Kitten by Not for Radio — Meaning & Lyrics Explained

From the album Bloom - Single

What is "Kitten" by Not for Radio about?

This song reads like control but sounds like surrender. The speaker keeps saying they have someone exactly where they want them, but every image is about being held, pulled, waiting. The person who calls themselves a kitten is the one claiming to set the terms.

What are the main themes in "Kitten"?

What does "Before anything else lands" mean in "Kitten"?

As water drips down like the poison / That pulls me closer to your face

Poison pulls you toward something. That is not how poison works. The speaker is describing compulsion but calling it desire, reframing loss of control as choice made.

What does "When the title image arrives" mean in "Kitten"?

I'm like a kitten in your arms again / Now that we're walking to my room

The kitten line admits total helplessness, then immediately pivots to possessive geography. My room.
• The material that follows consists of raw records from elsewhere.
Lemma x86_expire_served t ts : timers_wf ts → t ∈ timer_list ts →
  ∃ f tm, tobj ts !! t = Some tm ∧ func tm = Some f ∧
    served ts (X86Timer.expire t ts) [(f, priv_data tm)] ∧
    fired (X86Timer.expire t ts) = fired ts ++ [(f, priv_data tm)].
Proof.
  intros Hw Ht. destruct (wf_armed _ Hw t Ht) as (tm & Hlk & Hf & Hpos & _).
  destruct (func tm) as [f|] eqn:Ef; [|done]. exists f, tm. split; [done|]. split; [done|].
  unfold X86Timer.expire. rewrite Hlk. set (ts0 := run_timer tm (del_timer t ts)).
  assert (Ed : timer_list ts0 = Seq.del t (timer_list ts))
    by (unfold ts0; by autorewrite with timers).
  assert (Eo : tobj ts0 = tobj ts) by (unfold ts0; by autorewrite with timers).
  assert (Efi : fired ts0 = fired ts ++ [(f, priv_data tm)]).
  { unfold ts0. rewrite (run_timer_fired _ _ _ _ Hlk Hpos). autorewrite with timers.
    unfold call_of. by rewrite Hlk, Ef. }
  assert (Hin : ∀ x, x ∈ timer_list ts0 ↔ x ∈ timer_list ts ∧ x ≠ t).
  { intros x. rewrite Ed. apply elem_of_seq_del, Hw. }
  assert (Hnt : t ∉ timer_list ts0) by (rewrite Hin; tauto).
  assert (Hnd : NoDup (timer_list ts0)) by (rewrite Ed; apply nodup_seq_del, Hw).
  clearbody ts0. destruct (mode tm) eqn:Em.
  - split; [|done]. split; cbn [tobj timer_list set_tobj].
    + intros x. simpl. rewrite Eo. destruct (decide (x = t)) as [->|]; [|by rewrite lookup_insert_ne].
      rewrite lookup_insert_eq, Hlk. done.
    + intros x Hx. by apply Hin.
    + intros x Hx. simpl. rewrite Eo. apply lookup_insert_ne. by intros ->.
    + intros x tmx Hx _ _ Hx'. simpl in *. rewrite Eo. apply Hin in Hx' as [_ Hne].
      by rewrite lookup_insert_ne.
    + intros x tmx Hx Hi Hx'. simpl in *. assert (x = t) as ->.
      { destruct (decide (x = t)); [done|]. destruct Hx'. by apply Hin. }
      rewrite Hlk in Hx. injection Hx as <-. rewrite Eo, lookup_insert_eq. split_and!; auto.
      exists f. set_solver.
    + intros f' d Hc%list_elem_of_singleton. simplify_eq. exists t, tm. split_and!; auto.
  - set (tm' := tm⟨timeout := _⟩).
    destruct (local_add_split t (set_tobj t tm' ts0)) as (l1 & l2 & El & _ & _ & ->); [done|done|].
    split; [|done]. simpl in El.
    assert (∀ x, x ∈ l1 ++ t :: l2 ↔ x ∈ timer_list ts) as Hl.
    { intros x. rewrite El in Hin. specialize (Hin x).
      destruct (decide (x = t)) as [->|]; set_solver. }
    split; cbn [fst]; simpl.
    + intros x. rewrite Eo. destruct (decide (x = t)) as [->|]; [|by rewrite lookup_insert_ne].
      by rewrite lookup_insert_eq, Hlk.
    + intros x Hx. by apply Hl.
    + intros x Hx. rewrite Eo. apply lookup_insert_ne. by intros ->.
    + intros x tmx Hx Hm _ _. rewrite Eo. rewrite lookup_insert_ne; [done|].
      intros ->. congruence.
    + intros x tmx Hx Hi Hx'. by destruct Hx'; apply Hl.
    + intros f' d Hc%list_elem_of_singleton. simplify_eq. exists t, tm. split_and!; auto. congruence.
Qed.

Lemma x86_loop_served now n : ∀ fuel pos nx ts,
  (S n ≤ fuel)%nat → Z.of_nat (S n) < 2 ^ 32 → timers_wf ts → headroom n ts →
  (∀ t, pos = Some t → t ∈ timer_list ts) →
  (∀ t x, pos = Some t → nx = Some x → x ≠ t ∧ x ∈ timer_list ts) →
  ∃ ts' calls, X86Timer.softirq_loop fuel now pos nx (Z.of_nat (S n)) ts = Some ts'
    ∧ timers_wf ts' ∧ fired ts' = fired ts ++ calls ∧ served ts ts' calls.
Proof.
  induction n as [|n IH]; intros fuel pos nx ts Hfuel Hn Hw Hh Hpos Hnx;
    (destruct pos as [t|]; [|exists ts, []; rewrite app_nil_r; destruct fuel; auto using timers_served_refl]);
    (destruct fuel as [|fuel]; [lia|]); cbn [X86Timer.softirq_loop].
  - rewrite u32_id by (unfold word; lia). replace (Z.of_nat 1 - 1) with 0 by lia.
    unfold nonzero. simpl. rewrite andb_false_r. exists ts, []. rewrite app_nil_r. auto using timers_served_refl.
  - rewrite u32_id by (unfold word; lia).
    replace (Z.of_nat (S (S n)) - 1) with (Z.of_nat (S n)) by lia.
    case_if; [|exists ts, []; rewrite app_nil_r; auto using timers_served_refl].
    destruct (x86_expire_wf t n ts Hw (Hpos t eq_refl) Hh) as (Hw1 & Hh1 & Hin & _).
    destruct (x86_expire_served t ts Hw (Hpos t eq_refl)) as (f & tm & _ & _ & Hs & Hf).
    set (ts1 := X86Timer.expire t ts) in *.
    destruct (IH fuel nx (match nx with None => head (timer_list ts1)
                          | Some x => Seq.next x (timer_list ts1) end) ts1)
      as (ts' & calls & Hrun & Hw' & Hf' & Hs'); [lia|lia|done|done| | |].
    + intros x ->. destruct (Hnx t x eq_refl eq_refl). by apply Hin.
    + intros x y ->. intros [??]%next_in; [done|apply Hw1].
    + exists ts', ((f, priv_data tm) :: calls). split_and!; [done|done| |by eapply (timers_served_trans _ _ _ [_])].
      rewrite Hf', Hf, <- app_assoc. done.
Qed.

Lemma x86_update_inert ts :
  timer_list (X86Timer.update_physical_timer ts) = timer_list ts ∧
  tobj (X86Timer.update_physical_timer ts) = tobj ts ∧
  fired (X86Timer.update_physical_timer ts) = fired ts.
Proof. unfold X86Timer.update_physical_timer. by destruct (first_timeout ts). Qed.

Lemma served_inert ts ts1 ts2 c : timer_list ts2 = timer_list ts1 → tobj ts2 = tobj ts1 →
  served ts ts1 c → served ts ts2 c.
Proof. intros El Eo [????? ?]. split; rewrite ?El, ?Eo; auto. Qed.

(** The timer softirq of the common code. *)
Lemma timer_softirq_served now ts : timers_wf ts → headroom 31 ts →
  ∃ ts' calls, X86Timer.timer_softirq now ts = Some ts' ∧ timers_wf ts' ∧
    fired ts' = fired ts ++ calls ∧ served ts ts' calls.
Proof.
  intros Hw Hh. unfold X86Timer.timer_softirq.
  set (nx := match head (timer_list ts) with Some t => _ | None => None end).
  destruct (x86_loop_served now 31 32 (head (timer_list ts)) nx ts)
    as (ts1 & calls & Hrun & Hw1 & Hf & Hs); [lia|lia|done|done| | |].
  - intros t. apply head_Some_elem_of.
  - intros t x Ht. unfold nx. rewrite Ht. intros [??]%next_in; [done|apply Hw].
  - change (Z.to_nat MAX_TIMER_ACTIONS) with 32%nat.
    change MAX_TIMER_ACTIONS with (Z.of_nat 32). rewrite Hrun. cbn [mbind option_bind].
    destruct (x86_update_inert ts1) as (El & Eo & Ef).
    exists (X86Timer.update_physical_timer ts1), calls. split; [done|].
    split; [by eapply timers_wf_inert|]. split; [congruence|]. by eapply served_inert.
Qed.

(** ** Hash chains

    [reg] is the list of the active entries, the latest first; a bucket holds those with its
    key, in the same order. *)

Definition chains (key : nat → Z) (reg : list nat) : list (list nat) :=
  (λ k, filter (λ i, key i = k) reg) <$> seqZ 0 PTIRQ_ENTRY_HASHSIZE.

Lemma hash64_bound key : 0 ≤ hash64 key PTIRQ_ENTRY_HASHBITS < PTIRQ_ENTRY_HASHSIZE.
Proof.
  unfold hash64, PTIRQ_ENTRY_HASHBITS, PTIRQ_ENTRY_HASHSIZE. rewrite Z.shiftr_div_pow2 by lia.
  pose proof (Z.mod_pos_bound (key * HASH_FACTOR64) (2 ^ 64) ltac:(lia)). unfold u64.
  split; [apply Z.div_pos; lia|]. apply Z.div_lt_upper_bound; lia.
Qed.

Lemma chains_lookup key reg k : 0 ≤ k < PTIRQ_ENTRY_HASHSIZE →
  chains key reg !! Z.to_nat k = Some (filter (λ i, key i = k) reg).
Proof.
  intros Hk. unfold chains. rewrite list_lookup_fmap, lookup_seqZ_lt by lia. simpl.
  by replace (0 + Z.of_nat (Z.to_nat k)) with k by lia.
Qed.

Lemma chains_ext key key' reg : (∀ i, i ∈ reg → key i = key' i) → chains key reg = chains key' reg.
Proof.
  intros H. unfold chains. apply list_fmap_ext. intros _ k _.
  apply Softirq.list_filter_iff_elem. intros i Hi. by rewrite H.
Qed.
Definition add_msix_remapping (v : nat) (virt_bdf phys_bdf entry_nr : Z) (st : ptdev)
    : option (option nat * ptdev) :=
  let psid := MSI_SID phys_bdf entry_nr in
  let vsid := MSI_SID virt_bdf entry_nr in
  r ← find_ptirq_entry PTDEV_INTR_MSI psid None st;
  match r with
  | Some i => Some (Some i, st)
  | None => new_entry v PTDEV_INTR_MSI psid vsid Irq.IRQ_INVALID st
  end.

Definition remove_msix_remapping (v : nat) (phys_bdf entry_nr : Z) (st : ptdev) : option ptdev :=
  r ← find_ptirq_entry PTDEV_INTR_MSI (MSI_SID phys_bdf entry_nr) None st;
  match r with
  | None => Some st
  | Some i =>
      e ← ptirq_entries st !! i;
      if bool_decide (vm e = Some v) then
        st ← (if active e then ptirq_deactivate_entry i st else Some st);
        ptirq_release_entry i
          (emit (Dmar_free_irte true (sid_bdf (phys_sid e)) (irte_idx e)) st)
      else Some st
  end.

Definition add_intx_remapping (v : nat) (virt_gsi phys_gsi vgsi_ctlr : Z) (st : ptdev)
    : option (option nat * ptdev) :=
  let psid := INTX_SID phys_gsi INTX_CTLR_IOAPIC in
  let vsid := INTX_SID virt_gsi vgsi_ctlr in
  r ← find_ptirq_entry PTDEV_INTR_INTX psid None st;
  match r with
  | None =>
      r' ← find_ptirq_entry PTDEV_INTR_INTX vsid (Some v) st;
      match r' with
      | None => new_entry v PTDEV_INTR_INTX psid vsid (ioapic_gsi_to_irq phys_gsi) st
      | Some _ => Some (None, st)
      end
  | Some i =>
      e ← ptirq_entries st !! i;
      Some (if bool_decide (vm e = Some v) then Some i else None, st)
  end.

(** The entry that [remove_intx_remapping] takes away. *)
Definition intx_to_remove (v : nat) (gsi gsi_ctlr : Z) (is_phy_gsi : bool) (st : ptdev)
    : option (option nat) :=
  if is_phy_gsi then
    r ← find_ptirq_entry PTDEV_INTR_INTX (INTX_SID gsi INTX_CTLR_IOAPIC) None st;
    match r with
    | Some i => e ← ptirq_entries st !! i;
                Some (if bool_decide (vm e = Some v) then Some i else None)
    | None => Some None
    end
  else find_ptirq_entry PTDEV_INTR_INTX (INTX_SID gsi gsi_ctlr) (Some v) st.

Definition remove_intx_remapping (v : nat) (gsi gsi_ctlr : Z) (is_phy_gsi : bool) (st : ptdev)
    : option ptdev :=
  r ← intx_to_remove v gsi gsi_ctlr is_phy_gsi st;
  match r with
  | None => Some st
  | Some i =>
      e ← ptirq_entries st !! i;
      st ← (if active e then
              let phys_irq := allocated_pirq e in
              let st := emit (Ioapic_gsi_mask_irq phys_irq) st in
              st ← ptirq_deactivate_entry i st;
              Some (emit (Dmar_free_irte false (ioapic_irq_to_ioapic_id phys_irq) (irte_idx e)) st)
            else Some st);
      ptirq_release_entry i st
  end.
The speaker cannot hold both truths at once so they toggle between them every few seconds.

What does "By the time the post-chorus hits" mean in "Kitten"?

Right where I want you / Without a care

Without a care describes the other person's emotional state, not the speaker's. This might be the whole problem. One person is unbothered and available. The other mistakes that availability for devotion.

What does "At the bridge, where the song finally cracks" mean in "Kitten"?

And it goes to my head every time that you call for me / And it falls through my lap every time that you're touching me

Goes to my head is intoxication. Falls through my lap is things slipping away while you are holding them. The speaker describes both as if they are the same experience, which is how you know they have no idea what is happening to them.

What is the deeper meaning of "Kitten"?

The person being held like a kitten is the one insisting they are in control. That gap is where the song lives. You walk away unsure if this is intimacy or if one person is simply more committed to the story than the other.